I dont usually post forwards but this one is special...puts life into perspective. Plus...using coffee in an anaolgy can never be bad....right? : )

  

Coffee vs The Cup Its In                        


     A group of alumni, highly established in their careers, got together
to visit their old university professor. Conversation soon turned into
complaints about stress in work and life. Offering his guests coffee, the
professor went to the kitchen and returned with a large pot of coffee and
an assortment of cups - porcelain, plastic, glass, crystal, some plain
looking, some expensive, some exquisite - telling them to help themselves
to the coffee.

     When all the students had a cup of coffee in hand, the professor said:
"If you noticed, all the nice looking expensive cups were taken up, leaving
behind the plain and cheap ones. While it is normal for you to want only
the best for yourselves, that is the source of your problems and stress.

     Be assured that the cup itself adds no quality to the coffee. In most
cases it is just more expensive and in some cases even hides what we drink.

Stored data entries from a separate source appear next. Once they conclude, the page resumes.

(* ===== verification/RoutesSpec.v ===== *)
(** * What the route changes do to connections

    Xray, which is not part of the repository, evaluates the rules of a configuration
    in order; a rule applies when each of its conditions holds.  With the domain strategy
    IPIfNonMatch a connection to which no rule applies has its domain resolved and is
    matched once more; a connection to which no rule applies then takes the first outbound.
    [Xray] states this documented reading of the fields the sources write; against it the
    prepared configurations isolate the selected inbounds and identities.  The strategy
    IPOnDemand, which resolves before the first match, is refused by the sources. *)
From Stdlib Require Import Ascii.
From S2P Require Import Prelude GoText GoNet Orders Landing Json Routes.

(** ** Xray *)
Class Xray := {
  connection : Type;
  conn_inbound : connection → string;
  conn_user : connection → string;
  conn_network : connection → string;
  (* the connection with the addresses of its domain; itself when there is nothing to resolve *)
  resolved : connection → connection;
  resolved_inbound c : conn_inbound (resolved c) = conn_inbound c;
  resolved_user c : conn_user (resolved c) = conn_user c;
  resolved_network c : conn_network (resolved c) = conn_network c;
  condition : string → json → connection → bool;
  condition_type v c : condition "type" v c = true;
  condition_inbound l c :
    condition "inboundTag" (JArray l) c = Nat.eqb (length l) 0 || array_contains l (conn_inbound c);
  condition_networks c : condition "network" (JString "tcp,udp") c = true;
  condition_network n c : str_in n ["tcp"; "udp"] = true →
    condition "network" (JString n) c = (conn_network c =?s n);
  (* a pattern of users that is no regular expression is compared *)
  condition_user l c : Forall (λ v, ∀ s, v = JString s → has_prefix "regexp:" s = false) l →
    condition "user" (JArray l) c = Nat.eqb (length l) 0 || array_contains l (conn_user c)
}.

Section Spec.
Context {X : Xray}.

(** Every field but the outbound is a condition. *)
Definition rule_matches (c : connection) (rule : json_object) : bool :=
  bool_decide (map_Forall (λ k v, k = "outboundTag" ∨ condition k v c = true) rule).

Definition item_matches (c : connection) (item : json) : bool :=
  match as_object item with Some rule => rule_matches c rule | None => false end.

Definition outbound_of (item : json) : string :=
  match as_object item with Some rule => string_or_empty rule "outboundTag" | None => "" end.

Definition has_tag (tag : string) (outbound : json) : bool :=
  match as_object outbound with Some o => string_or_empty o "tag" =?s tag | None => false end.

Definition rules_of (config : json_object) : list json :=
  match get_object config "routing" with Some r => default [] (get_array r "rules") | None => [] end.
Definition outbounds_of (config : json_object) : list json := default [] (get_array config "outbounds").

(** The outbound a tag names. *)
Definition outbound (l : list json) (tag : string) : option json := List.find (has_tag tag) l.

Definition is_blackhole (l : list json) (tag : string) : bool :=
  match outbound l tag ≫= as_object with
  | Some o => string_or_empty o "protocol" =?s "blackhole"
  | None => false
  end.

Definition default_tag (l : list json) : string :=
  match l with o :: _ => match as_object o with Some m => string_or_empty m "tag" | None => "" end | [] => "" end.

(** The first rule that applies. *)
Definition pass (config : json_object) (c : connection) : option string :=
  option_map outbound_of (List.find (item_matches c) (rules_of config)).

(** The strategy that resolves and matches again. *)
Definition matches_again (config : json_object) : bool :=
  match get_object config "routing" with
  | Some r => string_or_empty r "domainStrategy" =?s "IPIfNonMatch"
  | None => false
  end.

     What all of you really wanted was coffee, not the cup, but you
consciously went for the best cups... And then you began eyeing each
other's cups. Now consider this: Life is the coffee; the jobs, money and
position in society are the cups. They are just tools to hold and contain
Life, and the type of cup we have does not define, nor change the quality
of Life we live. Sometimes, by concentrating only on the cup, we fail to
enjoy the coffee God has provided us."

     "God brews the coffee, not the cups.... Enjoy your coffee! "The
happiest people don't have the best of everything. They just make the best
of everything."

     "Live simply. Love generously. Care deeply. Speak kindly. Leave the
rest to God. You are the miracle, my friend, Your life either shines a
light - or casts a shadow.

Quote of the Week

Para-church organizations exist because church is the single most visible expression of a Christian culture that is self-indulgent and entirely harmless to everyone except itself.

OUCH!!!!

2 Timothy 4:1-2 (MSG)

"I can't impress this on you too strongly. God is looking over your shoulder. Christ himself is the Judge, with the final say on everyone, living and dead. He is about to break into the open with his rule, so proclaim the Message with intensity; keep on your watch. Challenge, warn, and urge your people. Don't ever quit. Just keep it simple." 

2 Timothy 4:1-2 (MSG)

Raising and Lowering the Bar

 

"We have elevated the "how to do church" to the point where it takes a professional or even a professional team to pull it off. We have made it about attracting an audience rather than raising up an army.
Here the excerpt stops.